*** DATA SECTION
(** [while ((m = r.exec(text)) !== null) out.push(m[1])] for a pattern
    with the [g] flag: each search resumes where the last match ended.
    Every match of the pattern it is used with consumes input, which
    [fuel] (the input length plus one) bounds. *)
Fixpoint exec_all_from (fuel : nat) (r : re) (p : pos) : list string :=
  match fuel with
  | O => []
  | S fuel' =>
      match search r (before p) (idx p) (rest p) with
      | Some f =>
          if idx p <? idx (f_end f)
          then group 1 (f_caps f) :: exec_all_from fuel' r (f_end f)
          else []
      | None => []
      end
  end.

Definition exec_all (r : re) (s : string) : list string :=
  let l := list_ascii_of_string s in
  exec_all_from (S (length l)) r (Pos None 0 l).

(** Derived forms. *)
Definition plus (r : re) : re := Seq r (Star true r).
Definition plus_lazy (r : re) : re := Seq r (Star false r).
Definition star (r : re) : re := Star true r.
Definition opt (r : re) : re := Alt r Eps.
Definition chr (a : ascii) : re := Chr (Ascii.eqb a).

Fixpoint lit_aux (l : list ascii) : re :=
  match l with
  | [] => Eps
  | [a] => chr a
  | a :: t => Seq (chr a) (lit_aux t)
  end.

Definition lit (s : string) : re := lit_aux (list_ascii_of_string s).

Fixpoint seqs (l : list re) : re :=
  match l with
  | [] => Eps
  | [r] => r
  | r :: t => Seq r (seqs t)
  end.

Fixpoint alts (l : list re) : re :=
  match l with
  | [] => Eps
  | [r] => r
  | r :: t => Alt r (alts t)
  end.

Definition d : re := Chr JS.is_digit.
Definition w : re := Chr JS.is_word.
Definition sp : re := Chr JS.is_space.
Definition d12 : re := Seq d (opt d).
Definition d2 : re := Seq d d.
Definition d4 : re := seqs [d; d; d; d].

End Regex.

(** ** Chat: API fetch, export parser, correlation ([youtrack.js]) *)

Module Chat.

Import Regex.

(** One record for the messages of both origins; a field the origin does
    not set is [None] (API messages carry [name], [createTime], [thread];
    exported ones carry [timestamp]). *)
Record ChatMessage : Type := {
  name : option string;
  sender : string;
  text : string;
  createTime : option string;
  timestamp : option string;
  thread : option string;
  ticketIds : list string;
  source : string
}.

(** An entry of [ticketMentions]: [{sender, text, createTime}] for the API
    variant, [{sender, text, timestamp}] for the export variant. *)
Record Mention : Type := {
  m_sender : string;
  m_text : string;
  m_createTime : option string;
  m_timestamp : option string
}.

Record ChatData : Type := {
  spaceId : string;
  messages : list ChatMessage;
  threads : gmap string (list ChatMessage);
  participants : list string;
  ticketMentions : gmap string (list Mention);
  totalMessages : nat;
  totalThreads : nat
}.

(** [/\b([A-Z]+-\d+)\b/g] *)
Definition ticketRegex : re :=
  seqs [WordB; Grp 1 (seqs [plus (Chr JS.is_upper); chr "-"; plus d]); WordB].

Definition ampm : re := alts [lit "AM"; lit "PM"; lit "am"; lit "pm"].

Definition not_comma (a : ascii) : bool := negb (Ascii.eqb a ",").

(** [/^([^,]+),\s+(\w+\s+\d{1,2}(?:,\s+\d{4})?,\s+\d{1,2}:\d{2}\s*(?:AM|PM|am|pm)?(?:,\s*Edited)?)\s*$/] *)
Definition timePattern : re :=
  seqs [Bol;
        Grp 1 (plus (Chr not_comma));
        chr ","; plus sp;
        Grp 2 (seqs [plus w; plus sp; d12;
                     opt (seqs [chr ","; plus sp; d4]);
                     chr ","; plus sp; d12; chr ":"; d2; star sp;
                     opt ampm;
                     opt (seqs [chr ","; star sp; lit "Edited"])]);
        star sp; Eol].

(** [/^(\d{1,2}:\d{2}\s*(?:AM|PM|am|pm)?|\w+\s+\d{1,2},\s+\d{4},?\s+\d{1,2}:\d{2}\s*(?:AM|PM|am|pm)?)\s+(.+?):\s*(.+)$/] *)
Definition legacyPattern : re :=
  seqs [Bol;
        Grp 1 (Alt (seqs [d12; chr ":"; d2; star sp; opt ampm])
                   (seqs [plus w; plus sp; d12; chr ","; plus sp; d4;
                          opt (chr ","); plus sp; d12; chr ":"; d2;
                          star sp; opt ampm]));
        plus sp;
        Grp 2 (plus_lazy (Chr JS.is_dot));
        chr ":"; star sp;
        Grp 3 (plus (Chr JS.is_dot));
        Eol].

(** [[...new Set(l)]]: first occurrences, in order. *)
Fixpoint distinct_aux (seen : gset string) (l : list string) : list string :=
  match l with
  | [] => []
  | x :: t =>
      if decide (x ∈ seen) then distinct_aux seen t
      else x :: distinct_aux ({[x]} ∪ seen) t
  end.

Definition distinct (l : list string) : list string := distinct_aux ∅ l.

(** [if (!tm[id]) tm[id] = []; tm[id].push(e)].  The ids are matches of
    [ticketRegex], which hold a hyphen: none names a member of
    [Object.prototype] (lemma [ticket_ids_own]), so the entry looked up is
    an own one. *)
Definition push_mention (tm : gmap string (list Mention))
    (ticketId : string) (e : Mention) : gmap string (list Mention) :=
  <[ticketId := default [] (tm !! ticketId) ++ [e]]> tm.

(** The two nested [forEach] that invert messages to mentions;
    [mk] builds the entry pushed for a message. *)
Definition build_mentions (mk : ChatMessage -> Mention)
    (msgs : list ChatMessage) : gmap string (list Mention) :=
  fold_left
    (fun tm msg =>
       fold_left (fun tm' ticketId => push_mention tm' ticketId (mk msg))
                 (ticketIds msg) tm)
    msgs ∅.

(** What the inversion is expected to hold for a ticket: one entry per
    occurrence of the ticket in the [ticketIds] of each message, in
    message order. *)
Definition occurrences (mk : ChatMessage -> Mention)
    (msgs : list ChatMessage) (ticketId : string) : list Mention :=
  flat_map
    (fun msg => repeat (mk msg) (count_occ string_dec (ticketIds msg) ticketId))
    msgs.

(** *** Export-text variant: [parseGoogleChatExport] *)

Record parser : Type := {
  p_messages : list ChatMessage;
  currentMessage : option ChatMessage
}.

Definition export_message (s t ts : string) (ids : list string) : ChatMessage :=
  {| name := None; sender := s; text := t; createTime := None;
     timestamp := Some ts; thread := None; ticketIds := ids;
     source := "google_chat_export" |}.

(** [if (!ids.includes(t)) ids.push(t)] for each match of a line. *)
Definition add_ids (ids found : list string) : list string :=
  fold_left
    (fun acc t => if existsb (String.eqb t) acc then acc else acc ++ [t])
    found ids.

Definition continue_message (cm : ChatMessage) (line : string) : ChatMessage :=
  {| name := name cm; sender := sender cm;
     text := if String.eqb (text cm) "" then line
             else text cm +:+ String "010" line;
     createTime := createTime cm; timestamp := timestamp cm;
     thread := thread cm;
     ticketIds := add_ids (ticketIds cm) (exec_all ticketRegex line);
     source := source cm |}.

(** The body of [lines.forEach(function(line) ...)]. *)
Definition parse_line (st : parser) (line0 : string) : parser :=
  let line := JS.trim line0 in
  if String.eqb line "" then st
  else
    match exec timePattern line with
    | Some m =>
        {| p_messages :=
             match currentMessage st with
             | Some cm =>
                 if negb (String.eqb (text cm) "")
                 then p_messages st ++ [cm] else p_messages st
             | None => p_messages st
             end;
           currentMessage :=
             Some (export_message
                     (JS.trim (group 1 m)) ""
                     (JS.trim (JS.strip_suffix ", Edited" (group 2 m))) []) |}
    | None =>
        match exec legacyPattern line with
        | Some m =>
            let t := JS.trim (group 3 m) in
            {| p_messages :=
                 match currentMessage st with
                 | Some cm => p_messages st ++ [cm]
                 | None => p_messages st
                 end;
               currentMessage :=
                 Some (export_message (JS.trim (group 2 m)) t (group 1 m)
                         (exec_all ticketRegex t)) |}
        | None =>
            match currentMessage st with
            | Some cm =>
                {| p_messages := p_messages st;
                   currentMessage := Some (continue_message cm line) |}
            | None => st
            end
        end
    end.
******
§ **REQUIREMENT**:
Write down, word for word, the lines above from the one containing "Fixpoint alts (l" through the one containing "(** An entry", both ends included.

§ **SOLVED EXERCISE**:
Fixpoint alts (l : list re) : re :=
  match l with
  | [] => Eps
  | [r] => r
  | r :: t => Alt r (alts t)
  end.

Definition d : re := Chr JS.is_digit.
Definition w : re := Chr JS.is_word.
Definition sp : re := Chr JS.is_space.
Definition d12 : re := Seq d (opt d).
Definition d2 : re := Seq d d.
Definition d4 : re := seqs [d; d; d; d].

End Regex.

(** ** Chat: API fetch, export parser, correlation ([youtrack.js]) *)

Module Chat.

Import Regex.

(** One record for the messages of both origins; a field the origin does
    not set is [None] (API messages carry [name], [createTime], [thread];
    exported ones carry [timestamp]). *)
Record ChatMessage : Type := {
  name : option string;
  sender : string;
  text : string;
  createTime : option string;
  timestamp : option string;
  thread : option string;
  ticketIds : list string;
  source : string
}.

(** An entry of [ticketMentions]: [{sender, text, createTime}] for the API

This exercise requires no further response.